If we've learned anything from the stock market's collapse, it should be this: You can't let emotions drive business decisions. Investors who lost sight of the fundamental principles of stock value in the late '90s and made buy/sell decisions based on knee-jerk, emotional reactions were the ones with the long faces when the bubble burst.
In some ways, our industry faces the same dangers when it comes to the controversy surrounding the use of longer combination vehicles, or LCVs. Longer combination vehicles are tractor-trailer combinations with two or more trailers that weigh more than 80,000 pounds. These rigs generally come in three varieties: the Rocky Mountain Double (one 48-foot trailer connected to one 28-foot trailer), the Turnpike Double (two 48-foot trailers) and the Triple Trailer (three 28-footers).
In 1991, when Congress passed the Intermodal Surface Transportation Efficiency Act (ISTEA), it authorized the use of LCVs, but only in those states where they were already in use.As a result,one type of LCV or another is currently allowed on designated routes in the following 23 states: Alaska, Arizona, Colorado, Florida, Idaho, Indiana, Iowa, Kansas, Massachusetts, Michigan, Missouri,Montana,Nebraska, Nevada, New York, North Dakota, Ohio, Oklahoma, Oregon, South Dakota, Utah, Washington and Wyoming. In all other jurisdictions, they're banned.
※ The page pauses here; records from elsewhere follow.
Lemma queue_ready_ok r d :
  pipe_ok d -> allowed (d_history d) r ->
  good (queue_ready_voice_frame r) (fun _ d' => kept d d' /\ d_rx d' = d_rx d /\ capacity (ready_frames (d_hand d')) = capacity (ready_frames (d_hand d)) /\
    d_ticks d' = d_ticks d /\
    (has_capacity (ready_frames (d_hand d)) = true -> items (ready_frames (d_hand d')) = items (ready_frames (d_hand d)) ++ [r] /\
       drop_events (d_hand d') = drop_events (d_hand d))) d.
Proof.
  intros [H1 H2 H3 H4 [R1 R2 R3 [R4 R5] R6] H6] Hr. unfold good, wp, queue_ready_voice_frame, modify.
  pose proof (bounded_push_back_len r _ R4 R5) as Hlen. unfold ready_push, bounded_push_back in *.
  destruct (Nat.leb_spec (capacity (ready_frames (d_hand d))) (length (items (ready_frames (d_hand d))))) as [Hfull|Hfull]; cbn in Hlen.
  - split.
    + split; cbn; try done. split; cbn; try done. apply Forall_app. split; [|by constructor]. destruct (items (ready_frames (d_hand d))); [done|].
      by apply Forall_cons in R1 as [_ ?].
    + split; [done|]. split; [done|]. split; [done|]. split; [done|]. unfold has_capacity. intros Hc%Nat.ltb_lt. lia.
  - split.
    + split; cbn; try done. split; cbn; try done. apply Forall_app. split; [done|by constructor].
    + split; [done|]. split; [done|]. split; [done|]. split; [done|]. intros _. cbn. by rewrite app_nil_r.
Qed.

Lemma queue_option_ok (o : option (FrameReceiveResult Error)) d :
  pipe_ok d -> (forall r, o = Some r -> allowed (d_history d) r) ->
  good (match o with Some r => queue_ready_voice_frame r | None => mret () end)
    (fun _ d' => kept d d' /\ d_rx d' = d_rx d /\ capacity (ready_frames (d_hand d')) = capacity (ready_frames (d_hand d)) /\ d_ticks d' = d_ticks d) d.
Proof.
  intros Hd Ho. destruct o as [r|]; [|by apply good_ret]. eapply good_mono; [by apply queue_ready_ok; [|apply Ho]|]. cbn. tauto.
Qed.

Lemma flush_ok d : pipe_ok d -> good flush (fun _ d' => kept d d' /\ d_rx d' = d_rx d) d.
Proof.
  intros [H1 H2 H3 H4 [R1 R2 R3 [R4 R5] R6] H6]. unfold good, wp, flush, flush_frame_stream.
  assert (exists h1, discard_closed_frame_stream (d_hand d) = h1 /\ fits h1 /\ ready_frames h1 = ready_frames (d_hand d) /\ sent_frames h1 = sent_frames (d_hand d))
    as (h1 & -> & F1 & F2 & F3).
  { eexists. split; [done|]. destruct (user_runs_spec (d_hand d)) as (U1 & U2 & U3 & U4 & _). specialize (U4 R3).
    unfold discard_closed_frame_stream. destruct (frame_stream (user_runs (d_hand d))) as [c|] eqn:Hc; [destruct (chan_closed c)|]; done. }
  destruct (flush_loop_ok (E := Empty_set) (S (bounded_len (ready_frames h1))) telemetry h1 F1) as (h' & -> & [G1 G2 G3 (l & lost & G4 & G5 & _) _]);
    [unfold bounded_len; lia|]. rewrite F2 in G5, G3. rewrite F3 in G4. rewrite G5, !Forall_app in R1. rewrite G5, !length_app in R5. split; [|done].
  split; cbn; try done. split; [tauto|rewrite G4, Forall_app; tauto|done| |congruence]. rewrite G3. split; [done|lia].
Qed.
But that could change soon. Traditionally, amendments to authorize their expansion or restrict their use have been bolted onto highway and other infrastructure funding legislation. Now that a new transportation infrastructure bill has appeared on the congressional docket, factions on both sides of the LCV debate are preparing for battle.
LCV opponents base their arguments on the detrimental effects of LCV use on safety and traffic congestion as well as increased wear and tear on the highw ays. (Interestingly, most of the funding for the anti-LCV groups comes from the rail industry, which views LCVs as a competitive threat.) When attempting to rally support, the anti-LCV groups typically rely heavily on emotionalism, running TV and print ads showing devastating highway accidents, often involving young mothers and their kids in a car and an inattentive truck driver pulling an LCV.
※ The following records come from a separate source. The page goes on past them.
Lemma mono_bind {E A B} (m : st Pipeline.Driver E A) (f : A -> st Pipeline.Driver E B) : mono m -> (forall a, mono (f a)) -> mono (m ≫= f).
Proof.
  intros Hm Hf b. unfold mbind, st_mbind. specialize (Hm b). destruct (m b) as [[a|e|] b']; [|done|done]. specialize (Hf a b').
  destruct Hm as [Ht Hs], Hf as [Ht' Hs']. cbn [snd] in *. split; [lia|by rewrite Hs].
Qed.

Ltac same := first [by apply later_same | apply later_same; cbn; lia].

Lemma mono_ret {E A} (a : A) : mono (E := E) (mret a).
Proof. intros b. same. Qed.
Lemma mono_gets {E A} (f : Pipeline.Driver -> A) : mono (E := E) (gets f).
Proof. intros b. same. Qed.
Lemma mono_lift {E A} (m : res E A) : mono (lift m).
Proof. intros b. same. Qed.
Lemma mono_now : mono (Pipeline.now clock).
Proof. intros b. apply later_same; [cbn; lia|done|done]. Qed.
Lemma mono_emit ev : mono (Pipeline.emit ev).
Proof. intros b. same. Qed.
Lemma mono_panic {A} : mono (Pipeline.panic (A := A)).
Proof. intros b. same. Qed.
Lemma mono_pending {A} f : mono (Pipeline.on_pending (A := A) f).
Proof. intros b. unfold Pipeline.on_pending. destruct (f _) as [[a q]|e|]; same. Qed.
Lemma mono_dave t u mt frame : mono (Pipeline.session_decrypt t u mt frame).
Proof. intros b. unfold Pipeline.session_decrypt. destruct (Pipeline.dave_decrypt _ _ _ _ _); same. Qed.
Lemma mono_note m : mono (Pipeline.note_frame m).
Proof. intros b. same. Qed.
Lemma mono_rx {A} f : mono (Pipeline.on_rx (A := A) f).
Proof. intros b. unfold Pipeline.on_rx. destruct (f _) as [[r rx] ev]; same. Qed.
Lemma mono_flush : mono (Pipeline.flush telemetry).
Proof. intros b. unfold Pipeline.flush. destruct (ReadyFrames.flush_frame_stream _ _); same. Qed.
Lemma mono_queue r : mono (Pipeline.queue_ready_voice_frame telemetry r).
Proof. intros b. cbn. destruct (ReadyFrames.ready_push _ _ _); same. Qed.
Lemma mono_receives info packet : mono (Pipeline.resolve_receives info packet).
Proof.
  intros b. destruct (Pipeline.resolve_receives info packet b) as [r b'] eqn:Hr. split; [|by eapply served_receives].
  unfold Pipeline.resolve_receives in Hr. destruct (ReadyFrames.resolve_pending_low_level_receives _ _ _) as [[? ?]|?|]; by injection Hr as <- <-.
Qed.
Lemma mono_grace : mono (Pipeline.allow_grace clock).
Proof. intros b. apply later_same; [cbn; lia|done|done]. Qed.
Lemma mono_prune removed : mono (Pipeline.prune removed).
Proof. intros b. unfold Pipeline.prune. destruct (Receive.prune_ssrcs _ _); same. Qed.
Lemma mono_transport {E} t : mono (E := E) (modify (Pipeline.with_transport t)).
Proof. intros b. same. Qed.

Create HintDb mono.
Hint Resolve mono_ret mono_gets mono_lift mono_now mono_emit mono_panic mono_pending mono_dave mono_note mono_rx mono_flush mono_queue mono_receives mono_grace
  mono_prune mono_transport : mono.

Ltac mono_auto :=
  repeat first
    [ progress intros | eassumption | solve [eauto with mono] | apply mono_bind
    | match goal with |- mono (match ?x with _ => _ end) => destruct x | |- mono (if ?x then _ else _) => destruct x end ].

Lemma mono_decode m : mono (Pipeline.decode_or_enqueue_dave_media tuning clock telemetry m).
Proof.
  unfold Pipeline.decode_or_enqueue_dave_media, Pipeline.enqueue_dave_media, Pipeline.observe_pending_dave_media, Pipeline.observe_decode_error, Pipeline.decrypt_media_frame,
    Pipeline.pending_event, Pipeline.elapsed, Pipeline.when. mono_auto.
Qed.
Hint Resolve mono_decode : mono.

Lemma mono_ordered m : mono (Pipeline.decode_ordered_media_frame tuning clock telemetry m).
Proof. unfold Pipeline.decode_ordered_media_frame. mono_auto. Qed.
Hint Resolve mono_ordered : mono.

Lemma mono_drain fuel : mono (Pipeline.drain_ready_loop tuning clock telemetry fuel).
Proof. induction fuel as [|fuel IH]; cbn [Pipeline.drain_ready_loop]; unfold Pipeline.drain_once; mono_auto. Qed.
Hint Resolve mono_drain : mono.

Lemma mono_collect : mono (Pipeline.collect_ready_voice_frames tuning clock telemetry).
Proof.
  unfold Pipeline.collect_ready_voice_frames. apply mono_bind; [mono_auto|]. intros fuel.
  induction fuel as [|fuel IH]; cbn [Pipeline.collect_loop]; unfold Pipeline.drain_ready_voice_frame; mono_auto.
Qed.
Hint Resolve mono_collect : mono.

Lemma mono_retry fuel retry : mono (Pipeline.retry_pending_dave_media tuning clock telemetry fuel retry).
Proof.
  unfold Pipeline.retry_pending_dave_media. destruct (PendingMedia.retry_is_empty retry); [mono_auto|].
  induction fuel as [|fuel IH]; cbn [Pipeline.retry_loop];
    unfold Pipeline.decode_and_queue, Pipeline.observe_pending_dave_media, Pipeline.pending_event, Pipeline.elapsed, Pipeline.when; mono_auto.
Qed.

Lemma mono_after fuel retry : mono (Pipeline.after_gateway_event tuning clock telemetry fuel retry).
Proof. unfold Pipeline.after_gateway_event. apply mono_bind; [apply mono_retry|]. mono_auto. Qed.

Lemma mono_wake : mono (Pipeline.on_wake_deadline tuning clock telemetry).
Proof.
  unfold Pipeline.on_wake_deadline, Pipeline.expire_pending_dave_media. apply mono_bind; [|mono_auto]. apply mono_bind; [mono_auto|]. intros fuel.
  induction fuel as [|fuel IH]; cbn [Pipeline.expire_pending_loop]; unfold Pipeline.observe_pending_dave_media, Pipeline.pending_event, Pipeline.elapsed, Pipeline.when; mono_auto.
Qed.

Lemma mono_effects effects : mono (Pipeline.apply_gateway_effects clock effects).
Proof. unfold Pipeline.apply_gateway_effects. mono_auto. Qed.

Lemma mono_packet packet : mono (Pipeline.handle_received_udp_packet tuning clock telemetry rtcp_telemetry packet).
Proof.
  unfold Pipeline.handle_received_udp_packet, Pipeline.decode_received_voice_packet, Pipeline.observe_decode_error, Pipeline.when. mono_auto.
Qed.
End Mono.

(** ** The driver *)
Section Driver.
Context {R : Assembler.FrameRaw} {PC : Pipeline.PacketCapture R} {AEAD : Rtp.TransportAead}.
Context {D : Pipeline.DaveMedia} {DS : DaveSend D} {DP : DavePump D} {J : Gateway.GatewayJson}.
Context {IS : Deadlines.SetIter (K := Z)} {IB : Deadlines.SetIter (K := PendingMedia.DavePendingMediaBucket)}.
Context (tuning : Tuning.ConnectionRuntimeTuning) (clock : nat -> Z) (telemetry rtcp_telemetry : bool).
Context (udp : nat -> UdpOutcome) (ws : nat -> bool) (ready : GatewayReady) (ready_timeout heartbeat_interval_ms : Z) (retry_fuel : nat).
Context (gone : nat -> nat -> bool).

Definition serves {A} (m : drv A) : Prop := forall d, served (base d) (base (m d).2).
These ads tug at the average motorist's heart strings. None of us cherishes the moments we spend traveling alongside a big truck. The realists among us, though, recognize that motor freight transportation plays a vital role in our economy and affects our quality of life.
The realists, we hope, will also consider the facts. In the (admittedly few) instances where LCVs have been in use for a long period and their safety performance has been tracked, they've fared considerably better than conventional, single-trailer rigs. In Ohio, for instance, where LCVs are allowed on the Ohio Turnpike, LCVs average one accident every 1.48 million miles. Rigs featuring the more standard tractor/trailer configurations, on the other hand, are involved in accidents every 1.06 million miles.
Also consider that every LCV you see on the road means one less tractor is needed to tow that freight. That means less energy is required, fewer toxic emissions are released into the environment, and the highways experience less wear and tear and congestion.
Since the motor carrier industry was deregulated 23 years ago, highway service has sometimes been treated as a commodity buy, forcing carriers to compete by slashing rates. Truckers have come to rely on productivity improvements to remain viable. Denying them the opportunity to use LCVs could force some to close their doors altogether.
By authorizing widerranging use of LCVs, Congress will make the motor freight industry more productive. It will make our highways safer and less congested. It will make the air cleaner.
We can only hope that the facts will outweigh the emotionalism that the anti-LCV groups will try to inject into the debate. In this matter, it's important that we keep our heads about us.